Running games Sword & Sorcery style

When I think about Sword & Sorcery, I am thinking of something that is very different from old school dungeon crawls or hexcrawls, and also unlike standard pest control and kingdom saving adventures.
Sword & Sorcery is full of deceptions and betrayal, which often leaves the heroes on the run with just their clothes on their back and their blade at their belt, always thinking fast on their feet and changing plans as the situation demand it.

But how do you prepare adventures like that as a GM? How do you create the feel and dynamics of Sword & Sorcery in your actual campaigns?

Please share any advice and thoughts you may have on this subject.


"Steel isn't strong, boy. Flesh is stronger. What is steel compared to the hand that wields it?"

Spriggan's Den
 

4/08/2014 3:02 pm  #2


Re: Running games Sword & Sorcery style

That's a very good question.
As a starter, I might propose :
- "magical objects as stolen cars". Each one is designed for a specific purpose and there is no need to stick to it once this purpose is achieved, no matter how powerful the object might be.
- "unspent wealth will be stolen or lost"
- ellipse between 2 scenarios and have the players come up with the reason why they fell out of their luck once again.
 

Last edited by Odysseus (4/08/2014 3:02 pm)

 

4/08/2014 3:09 pm  #3


Re: Running games Sword & Sorcery style

Odysseus wrote:

- ellipse between 2 scenarios and have the players come up with the reason why they fell out of their luck once again.
 

Drunk and Debauchery Table!!
 

 

4/08/2014 3:23 pm  #4


Re: Running games Sword & Sorcery style

Odysseus wrote:

That's a very good question.
As a starter, I might propose :
- "magical objects as stolen cars". Each one is designed for a specific purpose and there is no need to stick to it once this purpose is achieved, no matter how powerful the object might be.
- "unspent wealth will be stolen or lost"
- ellipse between 2 scenarios and have the players come up with the reason why they fell out of their luck once again.
 

Barbarians of lemuria had a similar system.  At the beginning of each adventure you would describe how you lost all the treasure you garnered and now have to go on adventure..again. 

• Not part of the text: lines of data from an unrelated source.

(* ===== verification/XorMetric.v ===== *)
(** * XorMetric: buckets and the XOR distance

    The bucket index of an id is the length of the prefix it shares with the
    local id, so the nodes in a target's own bucket are nearer to the target
    than all others. *)

From S2P Require Import Prelude RustStd CompactEncoding Codec Peer RoutingTable RoutingTableProofs.

#[local] Open Scope Z_scope.

(** ** One byte *)

(** [x], [y], [w] are the differences of target, node and other node from the
    local byte.  A threshold separates the distances of the node and of the
    other from the target. *)
Definition near (p : Z -> nat) (bound : Z -> Z) (x y : Z) : bool :=
  if (p x =? p y)%nat then Z.lxor y x <? bound x else bound x <=? Z.lxor y x.
Definition zeros_bound (x : Z) : Z := 2 ^ (7 - Z.of_nat (leading_zeros x)).
(** In the last byte, equality and the lowest bit share an index. *)
Definition last_zeros (x : Z) : nat := Nat.min 7 (leading_zeros x).
Definition last_bound (x : Z) : Z := 2 ^ Z.max 1 (7 - Z.of_nat (last_zeros x)).

Lemma near_tests :
  forallb (fun x => forallb (fun y =>
    ((x =? 0) || near leading_zeros zeros_bound x y) && near last_zeros last_bound x y)
    all_bytes) all_bytes = true.
Proof. vm_compute. reflexivity. Qed.

Lemma near_test x y :
  is_byte x -> is_byte y ->
  (x <> 0 -> near leading_zeros zeros_bound x y = true) /\ near last_zeros last_bound x y = true.
Proof.
  intros Hx Hy. pose proof near_tests as H. rewrite forallb_forall in H.
  specialize (H x). rewrite forallb_forall in H.
  assert (H0 : forall b, is_byte b -> In b all_bytes)
    by (intros b Hb; by apply list_elem_of_In, all_bytes_spec).
  specialize (H (H0 x Hx) y (H0 y Hy)). apply andb_true_iff in H as [H1 H2].
  split; [|done]. intros Hne. apply Z.eqb_neq in Hne. by rewrite Hne in H1.
Qed.

Lemma near_lt p bound x y w :
  near p bound x y = true -> near p bound x w = true -> p y = p x -> p w <> p x ->
  Z.lxor y x < Z.lxor w x.
Proof.
  unfold near. intros H1 H2 He Hne. rewrite He, Nat.eqb_refl in H1.
  rewrite (proj2 (Nat.eqb_neq _ _)) in H2 by congruence. lia.
Qed.

Lemma lxor_shift a b o : Z.lxor a b = Z.lxor (Z.lxor a o) (Z.lxor b o).
Proof.
  apply Z.bits_inj'. intros i _. rewrite !Z.lxor_spec.
  by destruct (Z.testbit a i), (Z.testbit b i), (Z.testbit o i).
Qed.

Lemma lxor_is_byte a b : is_byte a -> is_byte b -> is_byte (Z.lxor a b).
Proof.
  intros Ha Hb. destruct (decide (a = b)) as [->|Hne].
  - rewrite Z.lxor_nilpotent. done.
  - pose proof (lxor_byte a b Ha Hb Hne). unfold is_byte. lia.
Qed.

(** A byte where target, node and other all enter with their difference. *)
Lemma byte_nearer (o t n m : Z) :
  is_byte o -> is_byte t -> is_byte n -> is_byte m -> t <> o ->
  leading_zeros (Z.lxor n o) = leading_zeros (Z.lxor t o) ->
  leading_zeros (Z.lxor m o) <> leading_zeros (Z.lxor t o) ->
  Z.lxor n t < Z.lxor m t.
Proof.
  intros Ho Ht Hn Hm Hne Hnz Hmz. rewrite (lxor_shift n t o), (lxor_shift m t o).
  eapply (near_lt leading_zeros zeros_bound); [..|done|done];
    apply near_test; auto using lxor_is_byte; by intros ?%Z.lxor_eq.
Qed.

Lemma last_byte_nearer (o t n m : Z) :
  is_byte o -> is_byte t -> is_byte n -> is_byte m ->
  last_zeros (Z.lxor n o) = last_zeros (Z.lxor t o) ->
  last_zeros (Z.lxor m o) <> last_zeros (Z.lxor t o) ->
  Z.lxor n t < Z.lxor m t.
Proof.
  intros Ho Ht Hn Hm Hnz Hmz. rewrite (lxor_shift n t o), (lxor_shift m t o).
  eapply (near_lt last_zeros last_bound); [..|done|done];
    apply near_test; auto using lxor_is_byte.
Qed.

(** ** Whole ids *)

Lemma index_ge i id own :
  (i + length id = 32)%nat -> (Nat.min (8 * i) 255 <= bucket_index_from i id own)%nat.
Proof.
  revert i own. induction id as [|a id IH]; intros i [|o own] Hl; cbn [bucket_index_from length] in *;
    try (unfold NUM_BUCKETS; lia).
  destruct (Z.eqb_spec a o); cbn [negb]; [|lia].
  specialize (IH (S i) own). lia.
Qed.

(** The index decided by the first byte. *)
Lemma index_diff i a id o own :
  a <> o -> bucket_index_from i (a :: id) (o :: own) = (i * 8 + leading_zeros (Z.lxor a o))%nat.
Proof. intros H. cbn. by rewrite (proj2 (Z.eqb_neq _ _)). Qed.
Lemma index_same i id o own :
  bucket_index_from i (o :: id) (o :: own) = bucket_index_from (S i) id own.
Proof. cbn. by rewrite Z.eqb_refl. Qed.

Lemma diff_zeros a o : is_byte a -> is_byte o -> a <> o -> (leading_zeros (Z.lxor a o) <= 7)%nat.
Proof. intros. by apply leading_zeros_bound, lxor_byte. Qed.

(** The last byte: the index is [8 * 31] plus [last_zeros]. *)
Lemma index_last a o :
  is_byte a -> is_byte o -> bucket_index_from 31 [a] [o] = (248 + last_zeros (Z.lxor a o))%nat.
Proof.
  intros Ha Ho. destruct (decide (a = o)) as [->|Hne].
  - rewrite index_same, Z.lxor_nilpotent. done.
  - rewrite index_diff by done. pose proof (diff_zeros a o Ha Ho Hne).
    unfold last_zeros. lia.
Qed.

Lemma nearer_from own : forall i t n m,
  (i + length own = 32)%nat -> (0 < length own)%nat ->
  bytes_ok own -> bytes_ok t -> bytes_ok n -> bytes_ok m ->
  length t = length own -> length n = length own -> length m = length own ->
  bucket_index_from i n own = bucket_index_from i t own ->
  bucket_index_from i m own <> bucket_index_from i t own ->
  id_lt (xor_bytes n t) (xor_bytes m t).
Proof.
  induction own as [|o own IH]; intros i [|t0 t] [|n0 n] [|m0 m] Hi Hpos Ho Ht Hn Hm Hlt Hln Hlm Hnt Hmt;
    cbn [length] in *; try lia.
  rewrite Forall_cons in Ho, Ht, Hn, Hm.
  destruct Ho as [Ho Hos], Ht as [Ht Hts], Hn as [Hn Hns], Hm as [Hm Hms].
  unfold id_lt. cbn [xor_bytes cmp_bytes].
  destruct (decide (own = [])) as [->|Hown].
  { assert (t = [] /\ n = [] /\ m = []) as (-> & -> & ->)
      by (cbn in *; split_and!; apply nil_length_inv; lia).
    assert (i = 31%nat) as -> by (cbn in Hi; lia). rewrite !index_last in * by done.
    pose proof (last_byte_nearer o t0 n0 m0 Ho Ht Hn Hm) as Hlt0.
    by rewrite (proj2 (Z.compare_lt_iff _ _)) by (apply Hlt0; lia). }
  assert (0 < length own)%nat as Hpos' by (destruct own; [done|simpl; lia]).
  destruct (decide (t0 = o)) as [->|Hto].
  - (* the target agrees with the local id here, so the node does too *)
    rewrite index_same in *. pose proof (index_ge (S i) t own).
    destruct (decide (n0 = o)) as [->|Hno].
    2: { rewrite index_diff in Hnt by done. pose proof (diff_zeros n0 o Hn Ho Hno). lia. }
    rewrite index_same in Hnt. rewrite Z.lxor_nilpotent.
    destruct (decide (m0 = o)) as [->|Hmo].
    + rewrite Z.lxor_nilpotent. rewrite index_same in Hmt. cbn.
      eapply (IH (S i)); try done; lia.
    + pose proof (lxor_byte m0 o Hm Ho Hmo). by rewrite (proj2 (Z.compare_lt_iff _ _)) by lia.
  - (* the target leaves the local prefix here *)
    rewrite (index_diff i t0) in * by done. pose proof (diff_zeros t0 o Ht Ho Hto).
    assert (leading_zeros (Z.lxor n0 o) = leading_zeros (Z.lxor t0 o)) as Hnz.
    { destruct (decide (n0 = o)) as [->|Hno]; [|rewrite index_diff in Hnt by done; lia].
      rewrite index_same in Hnt. pose proof (index_ge (S i) n own). lia. }
    assert (leading_zeros (Z.lxor m0 o) <> leading_zeros (Z.lxor t0 o)) as Hmz.
    { destruct (decide (m0 = o)) as [->|Hmo]; [|rewrite index_diff in Hmt by done; lia].
      rewrite Z.lxor_nilpotent. change (leading_zeros 0) with 8%nat. lia. }
    by rewrite (proj2 (Z.compare_lt_iff _ _) (byte_nearer o t0 n0 m0 Ho Ht Hn Hm Hto Hnz Hmz)).
Qed.

Lemma nearer own t n m :
  id_ok own -> id_ok t -> id_ok n -> id_ok m ->
  bucket_index_from 0 n own = bucket_index_from 0 t own ->
  bucket_index_from 0 m own <> bucket_index_from 0 t own ->
  id_lt (xor_bytes n t) (xor_bytes m t).
Proof.
  unfold id_ok, fixed_ok, len. intros [Ho Hlo] [Ht Hlt] [Hn Hln] [Hm Hlm].
  apply nearer_from; done || lia.
Qed.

With money comes very little incentive to adventure.  Many classes need large amounts of $ to buy spells or make potions but an equal number of classes need for very little.  If there were things to spend money on that enforced the genre and rewarded the player that would be cool as well.  I believe there are systems for xp out there that reward the use of gold on things like Drunken Debauchery.

I also think you need to set the expectation upfront that collecting gold is not the end all as you will see much of it slip through your fingers, easy come easy go.  But you will have great adventures and lots of memorable escapades.
 


“How can I wear the harness of toil
And sweat at the daily round,
While in my soul forever
The drums of Pictdom sound?” 
 

4/09/2014 4:19 am  #5


Re: Running games Sword & Sorcery style

If I can add another wrinkle to the question:  How do you run an S&S game in a sandbox style?

Everything I've seen about running S&S focuses on creating adventures for the PCs to go through and getting those adventures to deliver the correct flavor, but I prefer to create worlds and let the PCs roam freely through them according to their own interests and setting their own objectives.

 

4/09/2014 7:20 am  #6


Re: Running games Sword & Sorcery style

nDervish wrote:

If I can add another wrinkle to the question:  How do you run an S&S game in a sandbox style?

In the stories that took place before Conan became king (all but two of them), he just wandered around getting into trouble.  Sounds like a sandbox to me!  I really don't see any problem myself.


Michael Sipe 1979-2018
Rest in peace, brother.
 

4/09/2014 7:41 am  #7


Re: Running games Sword & Sorcery style

Blackadder23 wrote:

nDervish wrote:

If I can add another wrinkle to the question:  How do you run an S&S game in a sandbox style?

In the stories that took place before Conan became king (all but two of them), he just wandered around getting into trouble.  Sounds like a sandbox to me!  I really don't see any problem myself.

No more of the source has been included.